To do
Tally the lines below containing the word "Instance" and give that total alone.

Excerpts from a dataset
▬▬▬▬▬▬
(* ===== verification/Text.v ===== *)
(** * The string methods of the qualification tools

    [split], [splitlines], [rsplit], [endswith], [rstrip], [expandtabs], [in] and
    slicing, on code-point lists. *)

From S2P Require Import Prelude PyStr PyFloat Objects Json Vector.

(** [sub in s] *)
Definition text_in (sub s : pystr) : bool := match find_sub sub s with Some _ => true | None => false end.

(** [s.startswith(p)], [s.endswith(p)] with tuples of candidates *)
Definition starts_any (ps : list pystr) (s : pystr) : bool := existsb (fun p => is_prefix p s) ps.
Definition ends_with (p s : pystr) : bool := is_prefix (reverse p) (reverse s).
Definition ends_any (ps : list pystr) (s : pystr) : bool := existsb (fun p => ends_with p s) ps.

(** [s.split(c)] for a one-character separator *)
Fixpoint split_char (c : Z) (s : pystr) : list pystr :=
  match s with
  | [] => [[]]
  | d :: l =>
      if d =? c then [] :: split_char c l
      else match split_char c l with
           | w :: ws => (d :: w) :: ws
           | [] => [[d]]
           end
  end.

(** [s.split()]: the runs of characters that are not white space. *)
Fixpoint words_from (word : pystr) (s : pystr) : list pystr :=
  match s with
  | [] => match word with [] => [] | _ => [word] end
  | c :: l =>
      if is_space c
      then match word with [] => words_from [] l | _ => word :: words_from [] l end
      else words_from (word ++ [c]) l
  end.
Definition words (s : pystr) : list pystr := words_from [] s.

(** [s.splitlines()]: [\r\n] is one boundary; a trailing boundary adds no line. *)
Definition is_line_break (c : Z) : bool :=
  ((10 <=? c) && (c <=? 13)) || ((28 <=? c) && (c <=? 30)) || (c =? 133) || (c =? 8232) || (c =? 8233).
Fixpoint lines_from (line : pystr) (s : pystr) : list pystr :=
  match s with
  | [] => match line with [] => [] | _ => [line] end
  | c :: l =>
      if is_line_break c
      then match c, l with
           | 13, 10 :: l' => line :: lines_from [] l'
           | _, _ => line :: lines_from [] l
           end
      else lines_from (line ++ [c]) l
  end.
Definition splitlines (s : pystr) : list pystr := lines_from [] s.

(** [s.rsplit(c, 1)[1]]; without the separator the list has one element. *)
Definition after_last (c : Z) (s : pystr) : pyres pystr :=
  match split_char c s with
  | _ :: (_ :: _) as parts => match last parts with Some w => Ok w | None => Raise (IndexError "list index out of range") end
  | _ => Raise (IndexError "list index out of range")
  end.

(** [s.rstrip(c)] for one character, [s.rstrip()] *)
Fixpoint lstrip_char (c : Z) (s : pystr) : pystr :=
  match s with d :: l => if d =? c then lstrip_char c l else s | [] => [] end.
Definition rstrip_char (c : Z) (s : pystr) : pystr := reverse (lstrip_char c (reverse s)).
Definition rstrip (s : pystr) : pystr := reverse (lstrip (reverse s)).

(** [len(line.expandtabs(tab))] on one line: the column after each character. *)
Definition tab_column (tab column c : Z) : Z :=
  if c =? 9 then column + (tab - column mod tab) else column + 1.
Definition expanded_width (tab : Z) (line : pystr) : Z := foldl (tab_column tab) 0 line.

(** [l[i]], raising. *)
Definition list_index {A} (l : list A) (k : Z) : pyres A :=
  match py_index l k with Some x => Ok x | None => Raise (IndexError "list index out of range") end.

(** [int(text)] on ASCII text: surrounding whitespace, a sign, digits with
    underscores between them. *)
Definition int_of_str (s : pystr) : option Z :=
  match drop_underscores false (strip s) with
  | Some t =>
      let '(neg, u) := match after 45 t, after 43 t with
                       | Some u, _ => (true, u) | _, Some u => (false, u) | _, _ => (false, t)
                       end in
      match span_digits u with
      | (d :: ds, []) => let n := int_of_digits (d :: ds) in Some (if neg then - n else n)
      | _ => None
      end
  | None => None
  end.

Definition int_of_text (s : pystr) : pyres Z :=
  match int_of_str s with Some n => Ok n | None => Raise (ValueError "invalid literal for int()") end.

(** f-strings: literals and decimal integers. *)
Inductive fpart := L (s : string) | D (n : Z) | T (t : pystr).
Definition fpart_text (p : fpart) : pystr := match p with L s => py s | D n => dec n | T t => t end.
Definition fstr (l : list fpart) : pystr := l ≫= fpart_text.

(** ** Regular expressions *)

(** [\d]: the decimal digits (Unicode category Nd). *)
Definition decimal_ranges : list (Z * Z) :=
  [(48, 57); (1632, 1641); (1776, 1785); (1984, 1993); (2406, 2415); (2534, 2543); (2662, 2671);
   (2790, 2799); (2918, 2927); (3046, 3055); (3174, 3183); (3302, 3311); (3430, 3439); (3558,
   3567); (3664, 3673); (3792, 3801); (3872, 3881); (4160, 4169); (4240, 4249); (6112, 6121);
   (6160, 6169); (6470, 6479); (6608, 6617); (6784, 6793); (6800, 6809); (6992, 7001); (7088,
   7097); (7232, 7241); (7248, 7257); (42528, 42537); (43216, 43225); (43264, 43273); (43472,
   43481); (43504, 43513); (43600, 43609); (44016, 44025); (65296, 65305); (66720, 66729); (68912,
   68921); (69734, 69743); (69872, 69881); (69942, 69951); (70096, 70105); (70384, 70393); (70736,
   70745); (70864, 70873); (71248, 71257); (71360, 71369); (71472, 71481); (71904, 71913); (72016,
   72025); (72784, 72793); (73040, 73049); (73120, 73129); (92768, 92777); (92864, 92873); (93008,
   93017); (120782, 120831); (123200, 123209); (123632, 123641); (125264, 125273); (130032,
   130041)].
Definition is_decimal (c : Z) : bool := in_ranges decimal_ranges c.

(** [\w] *)
Definition is_word (c : Z) : bool := is_alnum c || (c =? 95).

(** The longest run of characters of a class. *)
Fixpoint span_class (cls : Z -> bool) (s : pystr) : pystr * pystr :=
  match s with
  | c :: l => if cls c then let '(run, rest) := span_class cls l in (c :: run, rest) else ([], s)
  | [] => ([], [])
  end.

(** [re.findall(before + r'(\d+)' + after, s)] for literal texts [before] and
    [after] that do not start with a digit. *)
Fixpoint find_numbers (fuel : nat) (before after : pystr) (s : pystr) : list pystr :=
  match fuel with
  | O => []
  | S f =>
      match s with
      | [] => []
      | _ :: l =>
          if is_prefix before s then
            match span_class is_decimal (drop (length before) s) with
            | (d :: ds, rest) =>
                if is_prefix after rest
                then (d :: ds) :: find_numbers f before after (drop (length after) rest)
                else find_numbers f before after l
            | ([], _) => find_numbers f before after l
            end
          else find_numbers f before after l
      end
  end.
Definition findall_numbers (before after s : pystr) : list pystr := find_numbers (S (length s)) before after s.

(** ** Lemmas *)

Lemma py_index_range {A} (l : list A) k x : py_index l k = Some x -> - zlen l <= k < zlen l.
Proof. unfold py_index. destruct (k <? 0) eqn:Hk; cbn zeta; destruct (_ && _) eqn:Hr; try done; unbool; lia. Qed.

Lemma text_in_spec sub s : text_in sub s = true -> exists pre post, s = pre ++ sub ++ post.
Proof.
  unfold text_in. destruct (find_sub sub s) as [[pre post]|] eqn:Hf; [|done]. intros _. revert pre post Hf.
  induction s as [|c s IH]; intros pre post; cbn [find_sub].
  - destruct sub; cbn; [intros [= <- <-]; by exists [], []|done].
  - destruct (is_prefix sub (c :: s)) eqn:Hp.
    + intros _. exists []. revert Hp. generalize (c :: s). clear. induction sub as [|d sub IH]; intros l Hp; [by exists l|].
      destruct l as [|e l]; cbn in Hp; [done|]. unbool. subst e. destruct (IH l H0) as [post ->]. by exists post.
    + destruct (find_sub sub s) as [[pre' post']|] eqn:Hf; [|done]. intros [= <- <-].
      destruct (IH pre' post' eq_refl) as (p & q & ->). by exists (c :: p), q.
Qed.

Lemma expanded_width_acc tab line column :
  0 < tab -> 0 <= column -> column + zlen line <= foldl (tab_column tab) column line <= column + tab * zlen line.
Proof.
  intros Ht. revert column. induction line as [|c line IH]; intros column Hc; cbn [foldl]; [rewrite zlen_nil; lia|].
  rewrite zlen_cons. unfold tab_column at 2 4. pose proof (Z.mod_pos_bound column tab Ht).
  destruct (c =? 9); [specialize (IH (column + (tab - column mod tab)))|specialize (IH (column + 1))]; nia.
Qed.

Lemma expanded_width_bounds tab line : 0 < tab -> zlen line <= expanded_width tab line <= tab * zlen line.
Proof. intros Ht. pose proof (expanded_width_acc tab line 0 Ht (Z.le_refl 0)). unfold expanded_width. lia. Qed.

(** Splitting at a separator: the last part is what follows the last one. *)
Lemma split_char_none (c : Z) (s : pystr) : c ∉ s -> split_char c s = [s].
Proof.
  induction s as [|d s IH]; [done|]. intros Hn%not_elem_of_cons. destruct Hn as [Hd Hs]. cbn [split_char].
  destruct (d =? c) eqn:E; [unbool; congruence|]. by rewrite IH.
Qed.

Lemma split_char_nonempty c s : split_char c s <> [].
Proof. destruct s as [|d s]; cbn [split_char]; [done|]. destruct (d =? c); [done|]. by destruct (split_char c s). Qed.

Lemma split_char_last (c : Z) (p w : pystr) :
  c ∉ w -> last (split_char c (p ++ c :: w)) = Some w /\ (2 <= length (split_char c (p ++ c :: w)))%nat.
Proof.
  intros Hw. induction p as [|d p IH]; cbn [app split_char].
  - rewrite Z.eqb_refl, split_char_none by done. split; [done|]. cbn. lia.
  - destruct IH as [Hl Hn]. pose proof (split_char_nonempty c (p ++ c :: w)) as Hne.
    destruct (split_char c (p ++ c :: w)) as [|x [|y l]]; [done|cbn in Hn; lia|].
    destruct (d =? c); (split; [exact Hl|cbn; lia]).
Qed.

Lemma split_char_cases (c : Z) (s : pystr) : c ∉ s \/ exists p w, c ∉ w /\ s = p ++ c :: w.
Proof.
  induction s as [|d s IH]; [left; set_solver|]. destruct IH as [Hn|(p & w & Hw & ->)].
  - destruct (decide (d = c)) as [->|Hd]; [right; by exists [], s|left; set_solver].
  - right. by exists (d :: p), w.
Qed.

(** ** Runs of a class, literal prefixes *)

Lemma span_class_forall cls s :
  s = (span_class cls s).1 ++ (span_class cls s).2 /\ Forall (fun c => cls c = true) (span_class cls s).1.
Proof.
  induction s as [|c s [IH HF]]; cbn [span_class]; [done|]. destruct (cls c) eqn:E; [|done].
  destruct (span_class cls s) as [run rest]. cbn in *. split; [by f_equal|by constructor].
Qed.

Lemma span_class_run cls run s :
  Forall (fun c => cls c = true) run -> (s = [] \/ exists c rest, s = c :: rest /\ cls c = false) -> span_class cls (run ++ s) = (run, s).
Proof.
  intros HF Hs. induction HF as [|c run Hc _ IH]; cbn [app span_class].
  - destruct Hs as [->|(c & rest & -> & Hc)]; cbn [span_class]; [done|]. by rewrite Hc.
  - by rewrite Hc, IH.
Qed.

Lemma py_length p : length (py p) = String.length p.
Proof. induction p as [|a p IH]; cbn; [done|by f_equal]. Qed.

Lemma strip_prefix_Some p s rest : strip_prefix p s = Some rest <-> s = py p ++ rest.
Proof.
  unfold strip_prefix. destruct (is_prefix (py p) s) eqn:E.
  - apply is_prefix_spec in E as [t ->]. rewrite <-(py_length p), drop_app_length. split; [by intros [= ->]|].
    intros Ht%app_inv_head. by rewrite Ht.
  - split; [done|]. intros ->. assert (is_prefix (py p) (py p ++ rest) = true) as Hp by (apply is_prefix_spec; by exists rest). congruence.
Qed.
(* ===== verification/Net.v ===== *)
(** * The interface between a connection and its transport

    [Env W] is what client.py's [Connection] uses of the outside world: the
    monotonic clock, [time.sleep], a random session token, and the transport's
    [exchange] and [close] (transport.py implements the last two; see
    Transport).  [EnvLaws] states what the client's theorems rely on: the clock
    never runs backwards, sleeping takes at least the time asked for, and an
    exchange ends, raising one of the transport's errors if it fails.  Times are exact rationals of seconds.  [Script] is a concrete
    environment for executing examples. *)

From Stdlib Require Export QArith Qminmax Lqa.
From S2P Require Import Prelude PyStr PyFloat Objects.

#[global] Open Scope Z_scope.

(** class Endpoint (transport.py) *)
Record Endpoint := mkEndpoint { address : pystr; server_name : pystr }.

#[export] Instance endpoint_eq_dec : EqDecision Endpoint.
Proof. solve_decision. Defined.

Abbreviation dict := (list (pystr * pyval)).

Class Env (W : Type) := {
  monotonic : W -> Q * W;
  sleep : Q -> W -> W;
  token_hex16 : W -> pystr * W;
  exchange : Endpoint -> dict -> Q -> W -> pyres dict * W;
  tclose : W -> W
}.

(** What an exchange may raise: [ValueError] and [TypeError] come from encoding
    the request, before anything is sent. *)
Definition transport_exn (e : exn) : bool :=
  match e with
  | ConnectionError _ | TimeoutError _ | ValueError _ | TypeError _ => true
  | _ => false
  end.

(** What is observable of a world: its clock and the requests handed to the
    transport so far, in order. *)
Class EnvLaws (W : Type) `{Env W} := {
  clock : W -> Q;
  sent : W -> list (Endpoint * dict);
  monotonic_reads w : (clock w <= (monotonic w).1 /\ (monotonic w).1 <= clock (monotonic w).2)%Q;
  sleep_takes d w : (0 <= d)%Q -> (clock w + d <= clock (sleep d w))%Q;
  exchange_clock e r t w : (clock w <= clock (exchange e r t w).2)%Q;
  close_clock w : (clock w <= clock (tclose w))%Q;
  exchange_ends e r t w : (exchange e r t w).1 <> OutOfFuel;
  exchange_raises e r t w x : (exchange e r t w).1 = Raise x -> transport_exn x = true;
  monotonic_sent w : sent (monotonic w).2 = sent w;
  sleep_sent d w : sent (sleep d w) = sent w;
  close_sent w : sent (tclose w) = sent w;
  token_sent w : sent (token_hex16 w).2 = sent w;
  exchange_sent e r t w : sent (exchange e r t w).2 = sent w ++ [(e, r)]
}.

(** ** A scripted environment

    Each exchange pops one scripted reply (a function of the request), takes one
    millisecond, and records the request; an exhausted script refuses
    connections. *)
Record Script := mkScript {
  s_now : Q;
  s_replies : list (dict -> pyres dict);
  s_log : list (Endpoint * dict)
}.

Definition script_exchange (e : Endpoint) (r : dict) (t : Q) (w : Script) : pyres dict * Script :=
  let now' := Qred (s_now w + (1 # 1000)) in
  match s_replies w with
  | [] => (Raise (ConnectionError (py "connection refused")), mkScript now' [] (s_log w ++ [(e, r)]))
  | f :: fs =>
      (match f r with Ok resp => Ok resp | _ => Raise (ConnectionError (py "no reply")) end,
       mkScript now' fs (s_log w ++ [(e, r)]))
  end.

#[export] Instance script_env : Env Script := {
  monotonic w := (s_now w, w);
  sleep d w := mkScript (Qred (s_now w + d)) (s_replies w) (s_log w);
  token_hex16 w := (py "00000000000000000000000000000001", w);
  exchange := script_exchange;
  tclose w := w
}.

#[export] Program Instance script_laws : EnvLaws Script := {
  clock := s_now;
  sent := s_log
}.
Next Obligation. intros w. simpl. split; apply Qle_refl. Qed.
Next Obligation. intros d w Hd. simpl. rewrite Qred_correct. apply Qle_refl. Qed.
Next Obligation. intros e r t w. simpl. unfold script_exchange. destruct (s_replies w); cbn [snd s_now]; rewrite Qred_correct; lra. Qed.
Next Obligation. intros w. simpl. apply Qle_refl. Qed.
Next Obligation. intros e r t w. simpl. unfold script_exchange. destruct (s_replies w) as [|f fs]; simpl; [done|]. by destruct (f r). Qed.
Next Obligation.
  intros e r t w x. simpl. unfold script_exchange. destruct (s_replies w) as [|f fs]; simpl.
  - by intros [= <-].
  - destruct (f r); intros; simplify_eq; done.
Qed.
Next Obligation. done. Qed.
Next Obligation. done. Qed.
Next Obligation. done. Qed.
Next Obligation. done. Qed.
Next Obligation. intros e r t w. simpl. unfold script_exchange. by destruct (s_replies w). Qed.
▬▬▬▬▬▬
Task solution
3